Carine’s story is also very common to a lot of people working in media. It has been a very gray place. It’s inevitable to form alliances and friendships with designers and other brands. I count two designers, Rhett Eala and Dennis Lustico, as my close friends (our friendship has nothing to do with fashion at all) and both have never proposed anything umbrageous. Despite the notion that fashion can be shallow and Macbethish, fashion friends can be real friends. I have shown my support on my own accord and continue to patronize designers I believe in even if we have no personal relationship with one another. There’s the question as to how you can support your friends without being biased. It is something that I’m extra particular with. The ethics can turn very dim. If you start feeling weird about it, it probably is weird. Any editor will know the difference.
That’s why we started YStyle: it’s a place where designers, makeup artists, models and graphic designers can show their work even if they have zero connections. Bea Ledesma, the current editor of YStyle, has been known to discover amazing talent through Tumblr. Everyone gets a chance, something Carine regrets as she usually featured the big guys.
The last thing about fashion is that it is actually at its best when it is very feral. It’s all about instincts. It is a place of adventure, you are able to push trends or alternately enhance personal style.
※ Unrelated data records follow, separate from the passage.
(* ===== verification/VirtioTheorems.v ===== *)
(** * The disk driver: theorems

    Any number of [virtio_disk_rw] calls sleep with their requests in the
    device; the device and the interrupt handler run at any time.  The
    invariant splits the requests into those the device has not finished
    ([Q]: not taken yet, or in work), those it has finished, in any order and
    with any status, and the handler has not seen ([V]), and those whose
    caller may go on ([D]). *)
From S2P Require Import Prelude Params Locks Bio Ring Virtio.

Arguments num : simpl never.

(** A sleeping [virtio_disk_rw]: its local variables, and the block and the
    data of the buffer when it was called. *)
Record req := Req {
  q_i0 : nat; q_i1 : nat; q_i2 : nat; q_buf : nat; q_write : bool; q_blk : Z; q_data : block;
}.
Definition slots (r : req) : list nat := [q_i0 r; q_i1 r; q_i2 r].
Definition hdr (r : req) : outhdr :=
  OutHdr (if q_write r then VIRTIO_BLK_T_OUT else VIRTIO_BLK_T_IN) 0 (2 * q_blk r).

Record req_ok (s : vst) (r : req) : Prop := {
  ro_blk : 0 <= q_blk r < 2 ^ 31 ∧ is_Some (v_disk s !! q_blk r);
  ro_d0 : v_desc s !! q_i0 r = Some (Desc (HdrAt (hdr r)) 16 VRING_DESC_F_NEXT (Z.of_nat (q_i1 r)));
  ro_d1 : v_desc s !! q_i1 r = Some (Desc (DataOf (q_buf r)) BSIZE
            (Z.lor (if q_write r then 0 else VRING_DESC_F_WRITE) VRING_DESC_F_NEXT) (Z.of_nat (q_i2 r)));
  ro_d2 : v_desc s !! q_i2 r = Some (Desc (StatusOf (q_i0 r)) 1 VRING_DESC_F_WRITE 0);
  ro_info : ∃ st, v_info s !! q_i0 r = Some (Some (q_buf r), st);
  ro_buf : ∃ bf, v_bufs s !! q_buf r = Some bf ∧ b_blockno bf = q_blk r
             ∧ (q_write r = true → b_data bf = q_data r);
}.
Definition owned (own : bool) (s : vst) (r : req) : Prop := b_disk (v_bufs s !!! q_buf r) = own.
(** The disk and the buffer agree. *)
Definition moved (s : vst) (r : req) : Prop := v_disk s !! q_blk r = Some (b_data (v_bufs s !!! q_buf r)).
(** The status byte; a request that ended without an error has moved. *)
Definition status (s : vst) (r : req) : Z := (v_info s !!! q_i0 r).2.
Definition ended (s : vst) (r : req) : Prop := status s r = 0 → moved s r.

Definition all_slots (rs : list req) : list nat := rs ≫= slots.
Definition heads (rs : list req) : list Z := (λ r, Z.of_nat (q_i0 r)) <$> rs.

(** The requests [Q] are on the available ring or in work. *)
Definition dev_ok (Q : list req) (s : vst) : Prop :=
  ∃ U F, Q ≡ₚ U ++ F ∧ ring (v_avail s) (v_seen s) (heads U) ∧ v_flight s = q_i0 <$> F ∧
    0 <= v_seen s < 2 ^ 16 ∧ v_avail_idx s = u16 (v_seen s + Z.of_nat (length U)).

Record vinv (Q V D : list req) (s : vst) : Prop := {
  vi_desc : length (v_desc s) = num; vi_avail_len : length (v_avail s) = num;
  vi_used_len : length (v_used s) = num; vi_free_len : length (v_free s) = num;
  vi_info_len : length (v_info s) = num;
  vi_ok : Forall (req_ok s) (Q ++ V ++ D);
  vi_slots : NoDup (all_slots (Q ++ V ++ D));
  vi_free : ∀ i, (i < num)%nat → v_free s !! i = Some (bool_decide (i ∉ all_slots (Q ++ V ++ D)));
  vi_bufs : NoDup (q_buf <$> Q ++ V ++ D);
  vi_blks : NoDup (q_blk <$> Q ++ V ++ D);
  vi_dev : dev_ok Q s;
  vi_used : ring (v_used s) (v_used_idx s) (heads V);
  vi_uidx : 0 <= v_used_idx s < NUM ∧ v_used_id s mod NUM = (v_used_idx s + Z.of_nat (length V)) mod NUM;
  vi_busy : Forall (owned true s) (Q ++ V);
  vi_over : Forall (owned false s) D;
  vi_clean : Forall (λ r, status s r = 0) D;
  vi_ended : Forall (ended s) (V ++ D);
}.

(** ** Descriptors *)
Lemma find_desc_spec k : ∀ i s,
  (i + k)%nat = length (v_free s) →
  (∃ j, (i ≤ j)%nat ∧ v_free s !! j = Some true
     ∧ find_desc k i s = Ret (Z.of_nat j) (put_free (<[j := false]> (v_free s)) s))
  ∨ ((∀ j, (i ≤ j)%nat → v_free s !! j ≠ Some true) ∧ find_desc k i s = Ret (-1) s).
Proof.
  induction k as [|k IH]; intros i s Hl.
  - right. split; [| done]. intros j Hj E. apply lookup_lt_Some in E. lia.
  - destruct (lookup_lt_is_Some_2 (v_free s) i) as [f Hf]; [lia |].
    assert (E0 : find_desc (S k) i s
      = if f then Ret (Z.of_nat i) (put_free (<[i := false]> (v_free s)) s) else find_desc k (i + 1) s).
    { cbn [find_desc]. unfold bind. cbn [gets]. rewrite (list_lookup_total_correct _ _ _ Hf). by destruct f. }
    rewrite E0. destruct f; [left; exists i; by split_and!; [lia | |] |].
    destruct (IH (i + 1)%nat s) as [(j & Hj & Hfj & E) | [Hn E]]; [lia | left | right].
    + exists j. split_and!; [lia | done | done].
    + split; [| done]. intros j Hj. destruct (decide (j = i)) as [->|]; [congruence |]. apply Hn. lia.
Qed.

Lemma alloc_desc_spec s :
  length (v_free s) = num →
  (∃ j, v_free s !! j = Some true ∧ alloc_desc s = Ret (Z.of_nat j) (put_free (<[j := false]> (v_free s)) s))
  ∨ ((∀ j, v_free s !! j ≠ Some true) ∧ alloc_desc s = Ret (-1) s).
Proof.
  intros Hl. destruct (find_desc_spec num 0 s) as [(j & _ & H)|[Hn E]]; [done | left; by exists j | right].
  split; [| done]. intros j. apply Hn. lia.
Qed.

Definition nulled (i : nat) (s : vst) : vst :=
  let d := v_desc s !!! i in put_desc (<[i := Desc Null (d_len d) (d_flags d) (d_next d)]> (v_desc s)) s.

Lemma free_desc_eq i s :
  (i < num)%nat → v_free s !! i = Some false →
  free_desc (Z.of_nat i) s = Ret tt (add_woken WFree (put_free (<[i := true]> (v_free s)) (nulled i s))).
Proof.
  intros Hi Hf. unfold free_desc, bind. rewrite decide_False by (unfold NUM, num in *; lia).
  cbn [gets id]. rewrite Nat2Z.id, (list_lookup_total_correct _ _ _ Hf). done.
Qed.

(** What the failing paths of [alloc3_desc] change: addresses of free
    descriptors. *)
Record quiet (s s' : vst) : Prop := {
  qt_free : v_free s' = v_free s;
  qt_desc : length (v_desc s') = length (v_desc s)
            ∧ ∀ i, v_free s !! i ≠ Some true → v_desc s' !! i = v_desc s !! i;
  qt_rest : ∃ ds w, s' = Vst ds (v_avail_idx s) (v_avail s) (v_used_id s) (v_used s) (v_free s) (v_used_idx s)
    (v_info s) (v_bufs s) (v_disk s) (v_dev s) w;
}.

Definition taken (l : list nat) (s : vst) : vst := put_free (foldl (λ f i, <[i := false]> f) (v_free s) l) s.

Definition alloc3_post (s : vst) (r : option (Z * Z * Z)) (s' : vst) : Prop :=
  match r with
  | None => quiet s s'
  | Some r => ∃ i0 i1 i2, r = (Z.of_nat i0, Z.of_nat i1, Z.of_nat i2) ∧ s' = taken [i0; i1; i2] s
      ∧ NoDup [i0; i1; i2] ∧ v_free s !! i0 = Some true ∧ v_free s !! i1 = Some true ∧ v_free s !! i2 = Some true
  end.

Lemma alloc3_spec s : length (v_free s) = num → wp alloc3_desc (alloc3_post s) s.
Proof.
  intros Hl. unfold alloc3_desc. apply wp_bind.
  destruct (alloc_desc_spec s Hl) as [(i0 & H0 & E0) | [_ E0]]; (eapply wp_intro; [exact E0 |]).
  2: { rewrite decide_True by lia. apply wp_ret. split; [done | done |]. exists (v_desc s), (v_woken s). by destruct s. }
  rewrite decide_False by lia. apply wp_bind.
  pose proof (lookup_lt_Some _ _ _ H0) as L0. rewrite Hl in L0.
  set (s1 := put_free _ s). assert (Hl1 : length (v_free s1) = num) by (cbn; by rewrite length_insert).
  destruct (alloc_desc_spec s1 Hl1) as [(i1 & H1 & E1) | [_ E1]]; (eapply wp_intro; [exact E1 |]).
  2: { rewrite decide_True by lia. apply wp_bind.
    eapply wp_intro; [apply free_desc_eq; [done | cbn; by rewrite list_lookup_insert_eq by lia] |].
    apply wp_ret. cbn. rewrite list_insert_insert_eq, (list_insert_id _ _ _ H0). split; cbn.
    - done.
    - rewrite length_insert. split; [done |]. intros i Hi. by rewrite list_lookup_insert_ne by congruence.
    - by eexists _, _. }
  rewrite decide_False by lia. apply wp_bind.
  cbn in H1. assert (Hne : i1 ≠ i0).
  { intros ->. rewrite list_lookup_insert_eq in H1 by lia. done. }
  rewrite list_lookup_insert_ne in H1 by done. pose proof (lookup_lt_Some _ _ _ H1) as L1. rewrite Hl in L1.
  set (s2 := put_free _ s1). assert (Hl2 : length (v_free s2) = num) by (cbn; by rewrite !length_insert).
  destruct (alloc_desc_spec s2 Hl2) as [(i2 & H2 & E2) | [_ E2]]; (eapply wp_intro; [exact E2 |]).
  2: { rewrite decide_True by lia. apply wp_bind.
    eapply wp_intro; [apply free_desc_eq; [done |] |].
    { cbn. rewrite list_lookup_insert_ne, list_lookup_insert_eq by (done || lia). done. }
    apply wp_bind. eapply wp_intro; [apply free_desc_eq; [done |] |].
    { cbn. rewrite list_lookup_insert_ne by done. apply list_lookup_insert_eq. rewrite length_insert. lia. }
    assert (Ef : <[i1 := true]> (<[i0 := true]> (<[i1 := false]> (<[i0 := false]> (v_free s)))) = v_free s).
    { rewrite (list_insert_insert_ne _ i0 i1 true false), !list_insert_insert_eq by done.
      rewrite (list_insert_id _ i0), list_insert_id by done. done. }
    apply wp_ret. cbn. rewrite Ef. split; cbn.
    - done.
    - rewrite !length_insert. split; [done |]. intros i Hi. by rewrite !list_lookup_insert_ne by congruence.
    - by eexists _, _. }
  rewrite decide_False by lia. apply wp_ret. cbn in H2.
  assert (Hne1 : i2 ≠ i1).
  { intros ->. rewrite list_lookup_insert_eq in H2 by (rewrite length_insert; lia). done. }
  assert (Hne0 : i2 ≠ i0).
  { intros ->. rewrite list_lookup_insert_ne, list_lookup_insert_eq in H2 by (done || lia). done. }
  rewrite !list_lookup_insert_ne in H2 by done.
  exists i0, i1, i2. split_and!; [done | done | | done..]. repeat constructor; set_solver.
Qed.

(** ** Frame lemmas: a request is untouched by changes elsewhere *)
Lemma req_ok_frame s s' r :
  req_ok s r → (∀ i, i ∈ slots r → v_desc s' !! i = v_desc s !! i) →
  v_info s' !! q_i0 r = v_info s !! q_i0 r → v_bufs s' !! q_buf r = v_bufs s !! q_buf r →
  (is_Some (v_disk s !! q_blk r) → is_Some (v_disk s' !! q_blk r)) → req_ok s' r.
Proof.
  intros [[Hb Hd] H0 H1 H2 Hi Hbuf] Hdesc Hinfo Hbufs Hdisk.
  split; [by auto | rewrite Hdesc; [done | set_solver] | rewrite Hdesc; [done | set_solver]
    | rewrite Hdesc; [done | set_solver] | by rewrite Hinfo | by rewrite Hbufs].
Qed.

Lemma lookup_total_ext {A} `{!Inhabited A} (l l' : list A) i : l' !! i = l !! i → l' !!! i = l !!! i.
Proof. intros E. rewrite !list_lookup_total_alt. by rewrite E. Qed.

Lemma owned_frame own s s' r : owned own s r → v_bufs s' !! q_buf r = v_bufs s !! q_buf r → owned own s' r.
Proof. intros Ho E. unfold owned. by rewrite (lookup_total_ext _ _ _ E). Qed.

Lemma moved_frame s s' r :
  moved s r → v_bufs s' !! q_buf r = v_bufs s !! q_buf r → v_disk s' !! q_blk r = v_disk s !! q_blk r → moved s' r.
Proof. intros Hm E Ed. unfold moved. by rewrite Ed, (lookup_total_ext _ _ _ E). Qed.

Lemma status_frame s s' r : v_info s' !! q_i0 r = v_info s !! q_i0 r → status s' r = status s r.
Proof. intros E. unfold status. by rewrite (lookup_total_ext _ _ _ E). Qed.

Lemma ended_frame s s' r :
  ended s r → v_info s' !! q_i0 r = v_info s !! q_i0 r → v_bufs s' !! q_buf r = v_bufs s !! q_buf r →
  v_disk s' !! q_blk r = v_disk s !! q_blk r → ended s' r.
Proof.
  intros He Ei Eb Ed Hs. rewrite (status_frame _ _ _ Ei) in Hs. eapply moved_frame; [by apply He | done | done].
Qed.

Section Inv.
Context {Q V D : list req} {s : vst}.
Hypothesis Hinv : vinv Q V D s.
Notation rs := (Q ++ V ++ D).

Lemma slot_lt i : i ∈ all_slots rs → (i < num)%nat.
Proof.
  intros (r & Hi & Hr)%list_elem_of_bind.
  pose proof (proj1 (Forall_forall _ _) (vi_ok _ _ _ _ Hinv) r Hr) as Hok.
  rewrite <- (vi_desc _ _ _ _ Hinv). unfold slots in Hi.
  apply elem_of_cons in Hi as [->|Hi]; [eapply lookup_lt_Some, (ro_d0 _ _ Hok) |].
  apply elem_of_cons in Hi as [->|Hi]; [eapply lookup_lt_Some, (ro_d1 _ _ Hok) |].
  apply list_elem_of_singleton in Hi as ->. eapply lookup_lt_Some, (ro_d2 _ _ Hok).
Qed.

(** Three descriptors each: at most two requests at a time. *)
Lemma few_requests : (length rs ≤ 2)%nat.
Proof.
  pose proof (length_le_of_NoDup_subset _ num (vi_slots _ _ _ _ Hinv) slot_lt) as Hl.
  assert (E : ∀ l, length (all_slots l) = (3 * length l)%nat).
  { intros l. induction l as [|r l IH]; [done |]. unfold all_slots in *. cbn [mbind list_bind]. rewrite length_app, IH.
    cbn. lia. }
  rewrite E in Hl. unfold num in Hl. lia.
Qed.

Lemma free_slot i : v_free s !! i = Some true → i ∉ all_slots rs ∧ (i < num)%nat.
Proof.
  intros Hf. pose proof (lookup_lt_Some _ _ _ Hf) as Hi. rewrite (vi_free_len _ _ _ _ Hinv) in Hi.
  split; [| done]. rewrite (vi_free _ _ _ _ Hinv i Hi) in Hf. injection Hf as Hf.
  by apply bool_decide_eq_true in Hf.
Qed.

Lemma slot_taken i : i ∈ all_slots rs → v_free s !! i = Some false.
Proof.
  intros Hi. rewrite (vi_free _ _ _ _ Hinv i (slot_lt i Hi)), bool_decide_false; [done |]. by intros ?.
Qed.
End Inv.

Lemma slots_in r rs i : r ∈ rs → i ∈ slots r → i ∈ all_slots rs.
Proof. intros Hr Hi. apply list_elem_of_bind. eauto. Qed.
Lemma head_in r rs : r ∈ rs → q_i0 r ∈ all_slots rs.
Proof. intros Hr. eapply slots_in; [done |]. set_solver. Qed.
Lemma all_slots_perm rs rs' : rs ≡ₚ rs' → all_slots rs ≡ₚ all_slots rs'.
Proof. intros E. unfold all_slots. by rewrite E. Qed.

Lemma all_slots_cons r rs : all_slots (r :: rs) = q_i0 r :: q_i1 r :: q_i2 r :: all_slots rs.
Proof. done. Qed.

(** The failed attempt to get descriptors leaves the invariant. *)
Lemma vinv_quiet Q V D s s' : vinv Q V D s → quiet s s' → vinv Q V D s'.
Proof.
  intros Hinv [Hf [Hlen Hdesc] (ds & w & ->)]. pose proof Hinv as [? ? ? ? ? Hok ? ? ? ? ? ? ? ? ? ? ?].
  split; cbn [v_desc v_avail v_used v_free v_info v_seen v_avail_idx v_used_idx v_used_id]; try done.
  - cbn in Hlen. by rewrite Hlen.
  - apply Forall_forall. intros r Hr. pose proof (proj1 (Forall_forall _ _) Hok r Hr) as Hr'.
    eapply req_ok_frame; [done | | done | done | done].
    intros i Hi. apply Hdesc. rewrite (slot_taken Hinv i); [done |]. by eapply slots_in.
Qed.

(** What the caller of [virtio_disk_rw] guarantees: it has the buffer to
    itself, and the cache keeps one buffer per block. *)
Record may_start (rs : list req) (s : vst) (b : nat) (bf : buf) : Prop := {
  ms_buf : v_bufs s !! b = Some bf;
  ms_blk : 0 <= b_blockno bf < 2 ^ 31 ∧ is_Some (v_disk s !! b_blockno bf);
  ms_idle : b ∉ q_buf <$> rs;
  ms_block : b_blockno bf ∉ q_blk <$> rs;
}.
Fashion is all about giving people ideas that they would have never thought of. Carine’s magazine is all about that. The extortionate themes that run throughout its pages are either sexy or gamey. She has said that in French Vogue she felt that her hands were tied. In her magazine she has free reign, thanks to her open-minded publishers (the same people who handle V and Visionaire).
Roitfeld’s story exposes the estimable and uncollectible sides of the fashion industry all at the same time. It can be both cruel and wonderful. You need to work at it. To succeed in this industry one must not be tarred with the same brush as the ordinary.
Let’s make fashion a place where one can dream, not a place where nightmares never end. It’s time to believe in the industry once again.